Gov. Evers Delivers 2021 State of the State Address
MADISON — Gov. Tony Evers today delivered his 2021 State of the State address. As previously announced, the address was held virtually this year and is available to watch on the governor’s Facebook here and YouTube channel here.
Below are Gov. Evers’ remarks as prepared for delivery:
Good evening, Wisconsinites.
Welcome, and thank you for tuning in this evening.
I’m Tony Evers, and I’m incredibly proud to be the 46th governor of the great state of Wisconsin and to deliver my 2021 State of the State Address to you tonight.
The Wisconsin Constitution requires that each year the governor communicate the condition of our state. Now, tonight is probably the first time in our state’s history a governor has delivered a state of the state address virtually and without a live audience.
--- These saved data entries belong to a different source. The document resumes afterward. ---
(** ** Well-formed values: every field in the range of its type *)

Definition status_wf (s : DacStatus) : Prop :=
  0 <= st_protocol s < 2 ^ 8 /\ 0 <= st_light_engine_state s < 2 ^ 8 /\ 0 <= st_playback_state s < 2 ^ 8 /\
  0 <= st_source s < 2 ^ 8 /\ 0 <= st_light_engine_flags s < 2 ^ 16 /\ 0 <= st_playback_flags s < 2 ^ 16 /\
  0 <= st_source_flags s < 2 ^ 16 /\ 0 <= st_buffer_fullness s < 2 ^ 16 /\ 0 <= st_point_rate s < 2 ^ 32 /\
  0 <= st_point_count s < 2 ^ 32.

Definition broadcast_wf (b : DacBroadcast) : Prop :=
  length (mac_address b) = 6%nat /\ Forall (fun v => 0 <= v < 2 ^ 8) (mac_address b) /\
  0 <= hw_revision b < 2 ^ 16 /\ 0 <= sw_revision b < 2 ^ 16 /\ 0 <= buffer_capacity b < 2 ^ 16 /\
  0 <= max_point_rate b < 2 ^ 32 /\ status_wf (bc_status b).

Definition dac_point_wf (p : DacPoint) : Prop :=
  0 <= dp_control p < 2 ^ 16 /\ in_s 16 (dp_x p) /\ in_s 16 (dp_y p) /\ 0 <= dp_r p < 2 ^ 16 /\
  0 <= dp_g p < 2 ^ 16 /\ 0 <= dp_b p < 2 ^ 16 /\ 0 <= dp_i p < 2 ^ 16 /\ 0 <= dp_u1 p < 2 ^ 16 /\
  0 <= dp_u2 p < 2 ^ 16.

Definition response_wf (r : DacResponse) : Prop :=
  0 <= response r < 2 ^ 8 /\ 0 <= response_command r < 2 ^ 8 /\ status_wf (response_status r).

Definition command_wf (c : Command) : Prop :=
  match c with
  | Begin lwm rate | Update lwm rate => 0 <= lwm < 2 ^ 16 /\ 0 <= rate < 2 ^ 32
  | PointRate rate => 0 <= rate < 2 ^ 32
  | Data pts => Forall dac_point_wf pts /\ Z.of_nat (length pts) < 2 ^ 16
  | _ => True
  end.

(** ** Field round trips *)

Lemma status_round s rest : status_wf s -> read_status (write_status s ++ rest) = IoOk (s, rest).
Proof.
  intros (? & ? & ? & ? & ? & ? & ? & ? & ? & ?). unfold read_status, write_status. read_fields. by destruct s.
Qed.

Lemma point_round p rest : dac_point_wf p -> read_point (write_point p ++ rest) = IoOk (p, rest).
Proof.
  intros (? & ? & ? & ? & ? & ? & ? & ? & ?). unfold read_point, write_point. read_fields. by destruct p.
Qed.

Lemma response_round r rest : response_wf r -> read_response (write_response r ++ rest) = IoOk (r, rest).
Proof.
  intros (? & ? & Hs). unfold read_response, write_response. read_fields. rewrite status_round by done. by destruct r.
Qed.

Lemma broadcast_round b rest : broadcast_wf b -> read_broadcast (write_broadcast b ++ rest) = IoOk (b, rest).
Proof.
  intros (Hl & Hm & ? & ? & ? & ? & Hs). unfold read_broadcast, write_broadcast.
  destruct b as [mac hw sw cap rate st]. simpl in *.
  destruct mac as [|m0 [|m1 [|m2 [|m3 [|m4 [|m5 [|]]]]]]]; try discriminate Hl.
  repeat (apply Forall_cons in Hm as [? Hm]). simpl. rewrite app_nil_r. read_fields. by rewrite status_round.
Qed.

Lemma points_round pts rest :
  Forall dac_point_wf pts -> read_points (length pts) (mjoin (write_point <$> pts) ++ rest) = IoOk (pts, rest).
Proof.
  induction 1 as [|p pts Hp _ IH]; [done|]. cbn [length read_points]. rewrite fmap_cons.
  change (mjoin (?x :: ?xs)) with (x ++ mjoin xs). rewrite <- app_assoc. unfold mbind, reader_bind. rewrite point_round by done. by rewrite IH.
Qed.

Lemma start_byte_range c : 0 <= start_byte c < 2 ^ 8.
Proof. destruct c; vm_compute; split; congruence. Qed.

Lemma read_tagged_write tag k rest :
  0 <= tag < 2 ^ 8 -> forall b, 0 <= b < 2 ^ 8 ->
  read_tagged tag k (write_u8 b ++ rest) = if b =? tag then k rest else IoErr InvalidData.
Proof.
  intros Ht b Hb. unfold read_tagged. unfold mbind, reader_bind. rewrite read_u8_write by done. by destruct (_ =? _).
Qed.

(** What a command is after a round trip: the alternative emergency stop is
    normalised. *)
Definition normal (c : Command) : Command := match c with EmergencyStopAlt => EmergencyStop | c => c end.

Lemma command_round c rest bs :
  command_wf c -> write_command c = IoOk bs -> read_as c (bs ++ rest) = IoOk (normal c, rest).
Proof.
  intros Hwf Hw. pose proof (start_byte_range c) as Hb.
  destruct c as [|lwm rate|lwm rate|rate|pts| | | | | |]; cbn [write_command] in Hw;
    try (injection Hw as <-; unfold read_as, read_unit;
         first [rewrite read_tagged_write by done; by rewrite Z.eqb_refl
               |unfold read_emergency_stop, mbind, reader_bind; by rewrite read_u8_write]).
  1, 2: injection Hw as <-; destruct Hwf; unfold read_as; rewrite <- app_assoc, read_tagged_write by done;
    rewrite Z.eqb_refl; unfold begin_read_fields, update_read_fields; by read_fields.
  - injection Hw as <-. cbn [command_wf] in Hwf. unfold read_as. rewrite <- app_assoc, read_tagged_write by done.
    rewrite Z.eqb_refl. unfold point_rate_read_fields. by read_fields.
  - destruct (umax 16 <? Z.of_nat (length pts)) eqn:Hlen; [discriminate Hw|]. injection Hw as <-.
    destruct Hwf as [Hp Hl]. unfold read_as. rewrite <- !app_assoc, read_tagged_write by done. rewrite Z.eqb_refl.
    unfold data_read_fields. unfold mbind, reader_bind. rewrite read_u16_write by lia. cbv beta iota.
    rewrite Nat2Z.id, points_round by done. done.
Qed.

(** A command's bytes start with its start byte. *)
Lemma write_command_head c bs : write_command c = IoOk bs -> exists rest, bs = write_u8 (start_byte c) ++ rest.
Proof.
  destruct c as [| | | |pts| | | | | |]; cbn [write_command]; try (destruct (_ <? _); [done|]); intros [= <-];
    first [by eexists|exists []; by rewrite app_nil_r].
Qed.

(** The start byte of a command leads to its reader; the version query has none. *)
Lemma read_command_dispatch c bs : write_command c = IoOk bs -> c <> Version -> forall rest, read_command (bs ++ rest) = read_as c (bs ++ rest).
Proof.
  intros Hw Hv rest. destruct (write_command_head c bs Hw) as (tail & ->). rewrite <- app_assoc. pose proof (start_byte_range c) as Hb.
  unfold read_command, mbind, reader_bind. rewrite read_u8_write by done.
  destruct c; try done; unfold read_as, read_unit;
    first [by rewrite read_tagged_write by done|unfold read_emergency_stop, mbind, reader_bind; by rewrite read_u8_write].
Qed.

(** Commands of the same type; both emergency stops are read as one. *)
Definition same_type (c c' : Command) : bool :=
  match c, c' with
  | (EmergencyStop | EmergencyStopAlt), (EmergencyStop | EmergencyStopAlt)
  | PrepareStream, PrepareStream | Begin _ _, Begin _ _ | Update _ _, Update _ _ | PointRate _, PointRate _
  | Data _, Data _ | StopCmd, StopCmd | ClearEmergencyStop, ClearEmergencyStop | Ping, Ping
  | Version, Version => true
  | _, _ => false
  end.

Lemma wrong_reader c c' bs rest :
  write_command c = IoOk bs -> same_type c c' = false -> read_as c' (bs ++ rest) = IoErr InvalidData.
Proof.
  intros Hw Hne. destruct (write_command_head c bs Hw) as (tail & ->). rewrite <- app_assoc.
  pose proof (start_byte_range c) as Hb.
  destruct c'; unfold read_as, read_unit;
    first [rewrite read_tagged_write by (done || lia); by destruct c
          |unfold read_emergency_stop, mbind, reader_bind; rewrite read_u8_write by done; by destruct c].
Qed.

Lemma point_bytes_length p : length (write_point p) = point_size.
Proof.
  unfold write_point, write_u16, write_i16. rewrite !length_app, !write_le_length. done.
Qed.

Lemma points_bytes_length pts : length (mjoin (write_point <$> pts)) = (point_size * length pts)%nat.
Proof.
  induction pts as [|p pts IH]; [done|]. rewrite fmap_cons. change (mjoin (?x :: ?xs)) with (x ++ mjoin xs).
  rewrite length_app, point_bytes_length, IH. simpl. lia.
Qed.

Lemma status_bytes_length s : length (write_status s) = status_size.
Proof. unfold write_status, write_u8, write_u16, write_u32. rewrite !length_app, !write_le_length. done. Qed.

Lemma dac_point_of_wf p : point_wf p -> dac_point_wf (dac_point_of p).
Proof.
  intros (Hx & Hy & Hr & Hg & Hb & Hi).
  pose proof (coord_to_i16_inverted_range _ Hx). pose proof (coord_to_i16_inverted_range _ Hy).
  unfold in_u, umax in *. unfold dac_point_wf, in_s, dac_point_of.
  cbn [dp_control dp_x dp_y dp_r dp_g dp_b dp_i dp_u1 dp_u2]. lia.
Qed.

(** ** Theorems *)

(** Ether Dream commands round-trip and are unambiguous: reading back the
    bytes of a command whose fields are in range, with anything after them,
    gives the command (the alternative emergency stop reads as the emergency
    stop) and leaves exactly what followed; the reader of any other command type
    rejects the same bytes as invalid data. *)
Theorem command_round_trip c bs rest :
  command_wf c -> write_command c = IoOk bs ->
  read_as c (bs ++ rest) = IoOk (normal c, rest) /\
  forall c', same_type c c' = false -> read_as c' (bs ++ rest) = IoErr InvalidData.
Proof. intros Hwf Hw. split; [by apply command_round|]. intros c'. by apply wrong_reader. Qed.
(** The simulator's time is continuous: advancing in two steps is advancing in one,
    whatever is playing, however rates change in between, through underflows and
    warmups. *)
Theorem sim_time_is_continuous t1 t2 m : model_ok m -> t1 <= t2 < 2 ^ 61 -> advance_to t2 (advance_to t1 m) = advance_to t2 m.
Proof.
  intros Hm Ht. destruct (Z.le_gt_cases t1 (m_now m)) as [Hn|Hn]; [unfold advance_to at 2; by destruct (Z.leb_spec t1 (m_now m)); [|lia]|].
  destruct (Z.eq_dec t1 t2) as [->|Hne].
  { assert (Hnow : m_now (advance_to t2 m) = t2).
    { destruct (Z.eq_dec (m_playback m) PLAYBACK_PLAYING); [by rewrite advance_playing|]. rewrite advance_not_playing by done.
      unfold end_warmup. destruct (m_warmup_until _); [|done]. by destruct (_ <=? _). }
    unfold advance_to at 1. rewrite Hnow. by rewrite Z.leb_refl. }
  destruct (Z.eq_dec (m_playback m) PLAYBACK_PLAYING) as [Hp|Hp].
  - rewrite (advance_playing t1), (advance_playing t2 m) by (done || lia). set (m1 := play_loop (S (length (m_ring m))) t1 m).
    assert (Hs : forall h, (length (m_ring m1) < h)%nat -> play_loop h t2 m1 = play_loop (S (length (m_ring m))) t2 m) by (intros; by apply play_loop_split; try lia).
    assert (Hok : model_ok m1) by (by apply play_loop_ok).
    assert (Hok1 : model_ok (set_now t1 m1)) by (destruct (ok_clock _ Hm), Hok; model_ok_by).
    destruct (Z.eq_dec (m_playback m1) PLAYBACK_PLAYING) as [Hp1|Hp1].
    + rewrite advance_playing by (done || (model_fields; lia)). rewrite play_loop_now. change (m_ring (set_now t1 m1)) with (m_ring m1). rewrite Hs by lia. done.
    + rewrite advance_not_playing by (done || (model_fields; lia)). rewrite <- (Hs (S (length (m_ring m1)))), (play_loop_idle _ _ _ Hp1) by lia.
      unfold end_warmup. model_fields. unfold m1. rewrite play_loop_warmup.
      destruct (ok_playback _ Hm) as [Hi|[_ Hr]]; [by rewrite Hp in Hi|]. by destruct (ok_engine _ Hm) as [[He _]|[_ ->]]; [rewrite Hr in He|].
  - rewrite (advance_not_playing t1), (advance_not_playing t2 m) by (done || lia).
    assert (Hnow : m_now (end_warmup t1 (set_now t1 m)) = t1) by (unfold end_warmup; destruct (m_warmup_until _); [|done]; by destruct (_ <=? _)).
    rewrite advance_not_playing by (rewrite ?end_warmup_playback, ?Hnow; done || lia).
    unfold end_warmup. model_fields. destruct (m_warmup_until m) as [u|] eqn:Hu; [|model_fields; by rewrite Hu].
    destruct (Z.leb_spec u t1); model_fields; [by destruct (Z.leb_spec u t2); [|lia]|]. rewrite Hu. by destruct (_ <=? _).
Qed.

(** ** Runs of the simulator *)

(** What can happen to it. *)
Inductive sim_event :=
  | EvFeed (now : Z) (bs : list Z)
  | EvAdvance (now : Z)
  | EvInterlock (ok : bool)
  | EvEstop (now : Z)
  | EvClosed (now : Z)
  | EvInject (opcode : Z) (bs : list Z)
  | EvOverride (opcode code : Z)
  | EvRecord (output input : bool)
  | EvTakeOutput.

Section runs.
Context `{ByteOrder}.

Definition sim_step (e : sim_event) (m : EtherDreamModel) : option (list Reply * EtherDreamModel) :=
  match e with
  | EvFeed now bs => feed now bs m
  | EvAdvance now => Some ([], advance_to now m)
  | EvInterlock ok => Some ([], set_interlock ok m)
  | EvEstop now => Some ([], trigger_estop now m)
  | EvClosed now => Some ([], connection_closed now m)
  | EvInject opcode bs => Some ([], inject_before opcode bs m)
  | EvOverride opcode code => Some ([], override_reply_code opcode code m)
  | EvRecord output input => Some ([], set_record_input input (set_record_output output m))
  | EvTakeOutput => Some ([], (take_output m).2)
  end.

Fixpoint sim_run (es : list sim_event) (m : EtherDreamModel) : option (list Reply * EtherDreamModel) :=
  match es with
  | [] => Some ([], m)
  | e :: es => '(rs, m) ← sim_step e m; '(rs', m) ← sim_run es m; Some (rs ++ rs', m)
  end.

Definition event_ok (e : sim_event) : Prop :=
  match e with EvFeed _ bs | EvInject _ bs => bytes bs | _ => True end.

(** The input buffer between commands. *)
Definition settled (m : EtherDreamModel) : Prop := model_ok m /\ bytes (m_input m) /\ command_complete (m_input m) = false.

Lemma play_loop_keeps f t m :
  m_input (play_loop f t m) = m_input m /\ m_hung (play_loop f t m) = m_hung m /\ m_profile (play_loop f t m) = m_profile m /\ m_now (play_loop f t m) = m_now m.
Proof.
  revert m. induction f as [|f IH]; intros m; [done|]. cbn [play_loop]. destruct (negb _); [done|]. destruct (_ <=? _); [done|].
  destruct (m_ring m) as [|p rest]; [done|]. destruct (IH (play_point p rest m)) as (-> & -> & -> & ->). unfold play_point.
  destruct (m_record_output _); destruct (negb _); try done; model_fields; by destruct (m_rate_queue m).
Qed.

Lemma advance_keeps now m : m_input (advance_to now m) = m_input m /\ m_hung (advance_to now m) = m_hung m /\
  m_profile (advance_to now m) = m_profile m /\ m_now (advance_to now m) = Z.max now (m_now m).
Proof.
  unfold advance_to. destruct (Z.leb_spec now (m_now m)); [rewrite Z.max_r by lia; done|]. rewrite Z.max_l by lia.
  destruct (play_loop_keeps (S (length (m_ring (end_warmup now (set_now now m))))) now (end_warmup now (set_now now m))) as (-> & -> & -> & ->).
  unfold end_warmup. destruct (m_warmup_until _); [|done]. by destruct (_ <=? _).
Qed.

Lemma set_input_ok v m : model_ok m -> model_ok (set_input v m).
Proof. intros []. model_ok_by. Qed.

Lemma feed_total now bs m : settled m -> bytes bs ->
  exists rs m', feed now bs m = Some (rs, m') /\ settled m' /\ m_profile m' = m_profile m /\ m_now m' = Z.max now (m_now m).
Proof.
  intros (Hm & Hi & Hc) Hb. unfold feed, process, process_with.
  set (m1 := advance_to now (set_input [] m)). assert (H1 : model_ok m1) by (by apply advance_ok, set_input_ok).
  destruct (advance_keeps now (set_input [] m)) as (Hin1 & Hh1 & Hp1 & Hn1). fold m1 in Hin1, Hh1, Hp1, Hn1.
  destruct (m_hung m1) eqn:Hh.
  - cbn [mbind option_bind]. exists [], (set_input [] m1). split; [done|]. split; [split; [by apply set_input_ok|split; [by constructor|done]]|]. done.
  - destruct (process_loop_total (S (length (m_input m ++ bs))) (m_input m ++ bs) [] m1) as (rest & new & m' & -> & Hok & Hk & Hbr & _ & Hcr); try done.
    + by apply Forall_app.
    + lia.
    + cbn [mbind option_bind app]. exists new, (set_input rest m'). split; [done|]. destruct Hk as (Hkp & Hkn & _).
      split; [split; [by apply set_input_ok|done]|]. model_fields. by rewrite Hkp, Hkn.
Qed.

Lemma model_status_wf m : model_ok m -> status_wf (model_status m).
Proof.
  intros Hm. pose proof (profile_flags _ (ok_profile _ Hm)) as Hflags. pose proof (profile_rate _ (ok_profile _ Hm)) as Hmax.
  pose proof (ok_sticky _ Hm) as Hst. pose proof (ok_count _ Hm) as Hcount.
  assert (He : 0 <= m_light_engine m < 2 ^ 8)
    by (pose proof (ok_engine _ Hm) as [[-> _]|[[-> | ->] _]]; cbv; split; congruence).
  assert (Hp : 0 <= m_playback m < 2 ^ 8) by (pose proof (ok_playback _ Hm) as [->|[[->|[-> _]] _]]; cbv; split; congruence).
  assert (Hr : 0 <= (if m_playback m =? PLAYBACK_PLAYING then m_seg_rate m else 0) < 2 ^ 32).
  { destruct (Z.eqb_spec (m_playback m) PLAYBACK_PLAYING) as [Hpl|]; [|lia].
    pose proof (ok_playback _ Hm) as [Hi|[[Hi|[_ Hr]] _]]; [rewrite Hpl in Hi; discriminate Hi..|]. unfold rate_ok in Hr. lia. }
  assert (Hc : 0 <= (if m_playback m =? PLAYBACK_PLAYING then m_point_count m else 0) < 2 ^ 32) by (destruct (_ =? _); lia).
  assert (Hfl : forall b, 0 <= b < 2 ^ 3 -> 0 <= Z.lor (Z.lor (fw_always_set_playback_flags (m_profile m)) (m_sticky m)) b < 2 ^ 16)
    by (intros b Hb; change (2 ^ 3) with 8 in *; change (2 ^ 16) with 65536 in *; apply (lor_range 16); [lia|apply (lor_range 16); lia|lia]).
  assert (Hf : 0 <= (if m_playback m =? PLAYBACK_PLAYING then PBF_SHUTTER else 0) < 2 ^ 3) by (unfold PBF_SHUTTER; destruct (m_playback m =? _); lia).
  assert (Hl : 0 <= (if m_light_engine m =? LIGHT_ENGINE_EMERGENCY_STOP then if light_engine_flags_mirror_state (m_profile m) then 3 else 1 else 0) < 2 ^ 16)
    by (destruct (m_light_engine m =? _), (light_engine_flags_mirror_state (m_profile m)); cbv; split; congruence).
  assert (Hb : 0 <= Z.min (Z.of_nat (length (m_ring m))) (umax 16) < 2 ^ 16) by (unfold umax; lia).
  exact (conj (conj (Z.le_refl 0) eq_refl) (conj He (conj Hp (conj (conj (Z.le_refl 0) eq_refl) (conj Hl (conj (Hfl _ Hf)
    (conj (conj (Z.le_refl 0) eq_refl) (conj Hb (conj Hr Hc))))))))).
Qed.

(** An event that leaves the input and the profile alone. *)
Lemma settled_same m m' : settled m -> model_ok m' -> m_input m' = m_input m -> settled m'.
Proof. intros (_ & Hb & Hc) Hm' Hi. unfold settled. rewrite Hi. done. Qed.

Lemma estop_settled m : settled m -> settled (estop m) /\ m_profile (estop m) = m_profile m.
Proof.
  intros Hs. pose proof (frame_estop m) as (Hp & _ & Hin & _). split; [|done]. eapply settled_same; [exact Hs| |exact Hin]. apply estop_ok, Hs.
Qed.

Lemma advance_settled now m : settled m -> settled (advance_to now m) /\ m_profile (advance_to now m) = m_profile m.
Proof.
  intros Hs. destruct (advance_keeps now m) as (Hin & _ & Hp & _). split; [|done]. eapply settled_same; [exact Hs| |exact Hin]. apply advance_ok, Hs.
Qed.

Lemma closed_settled now m : settled m -> settled (connection_closed now m) /\ m_profile (connection_closed now m) = m_profile m.
Proof.
  intros Hs. destruct (advance_settled now m Hs) as [Ha Hp]. unfold connection_closed. destruct (_ || _); [done|].
  set (m1 := set_rate_queue _ _). assert (H1 : model_ok m1) by (destruct Ha as ([] & _); unfold m1; model_ok_by).
  assert (Hf : frame m1 (clear_unless_stale m1)) by (by apply frame_clear). destruct Hf as (Hp1 & _ & Hi1 & _).
  split; [|rewrite Hp1; exact Hp]. eapply settled_same; [exact Ha|by apply clear_unless_stale_ok|]. rewrite Hi1. reflexivity.
Qed.

Lemma interlock_change b m : settled m -> settled (set_interlock_ok b m) /\ m_profile (set_interlock_ok b m) = m_profile m.
Proof. intros Hs. split; [|done]. eapply settled_same; [exact Hs| |done]. destruct Hs as ([] & _). model_ok_by. Qed.

Lemma sim_step_ok e m : settled m -> event_ok e -> exists rs m', sim_step e m = Some (rs, m') /\ settled m' /\ m_profile m' = m_profile m.
Proof.
  intros Hs He. pose proof Hs as (Hm & _ & _). destruct e; cbn [sim_step event_ok] in *.
  - destruct (feed_total now bs m Hs He) as (rs & m' & ? & ? & ? & _). by exists rs, m'.
  - do 2 eexists. split; [reflexivity|by apply advance_settled].
  - do 2 eexists. split; [reflexivity|]. unfold set_interlock. destruct (estop_settled m Hs) as [He1 He2].
    destruct (_ && _).
    + destruct (interlock_change ok (estop m) He1) as [? ->]. done.
    + by apply interlock_change.
  - do 2 eexists. split; [reflexivity|]. unfold trigger_estop. destruct (advance_settled now m Hs) as [Ha <-]. by apply estop_settled.
  - do 2 eexists. split; [reflexivity|by apply closed_settled].
  - do 2 eexists. split; [reflexivity|]. split; [|done]. eapply settled_same; [exact Hs| |reflexivity]. destruct Hm. unfold inject_before. model_ok_by.
  - do 2 eexists. split; [reflexivity|]. split; [|done]. eapply settled_same; [exact Hs| |reflexivity]. destruct Hm. unfold override_reply_code. model_ok_by.
  - do 2 eexists. split; [reflexivity|]. split; [|done]. eapply settled_same; [exact Hs| |reflexivity]. destruct Hm. model_ok_by.
  - do 2 eexists. split; [reflexivity|]. split; [|done]. eapply settled_same; [exact Hs| |reflexivity]. destruct Hm. cbn [take_output snd]. model_ok_by.
Qed.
That means there’s good news and bad news: the bad news is there won’t be any applause or boos here tonight, but the good news is that means tonight’s speech will take a heckuva lot less time and since you’re watching at home, you can be as rowdy as you’d like from the comfort of your couch.
To begin tonight, I’d like to acknowledge some individuals who aren’t here with us.
The first person’s name is Ben Belzer.
Ben worked in my office, traveling with me about everywhere I went during my first two years as governor. If you’ve seen me out and about, there’s a good chance Ben was by my side—you might’ve even talked to him. And for a good portion of this pandemic, Ben was also in my circle of five until we lost him tragically this past summer. My team and I think of him often, striving always to be more like Ben in word, in deed, and in service. We sure wish he could be with us here tonight. We miss him every day.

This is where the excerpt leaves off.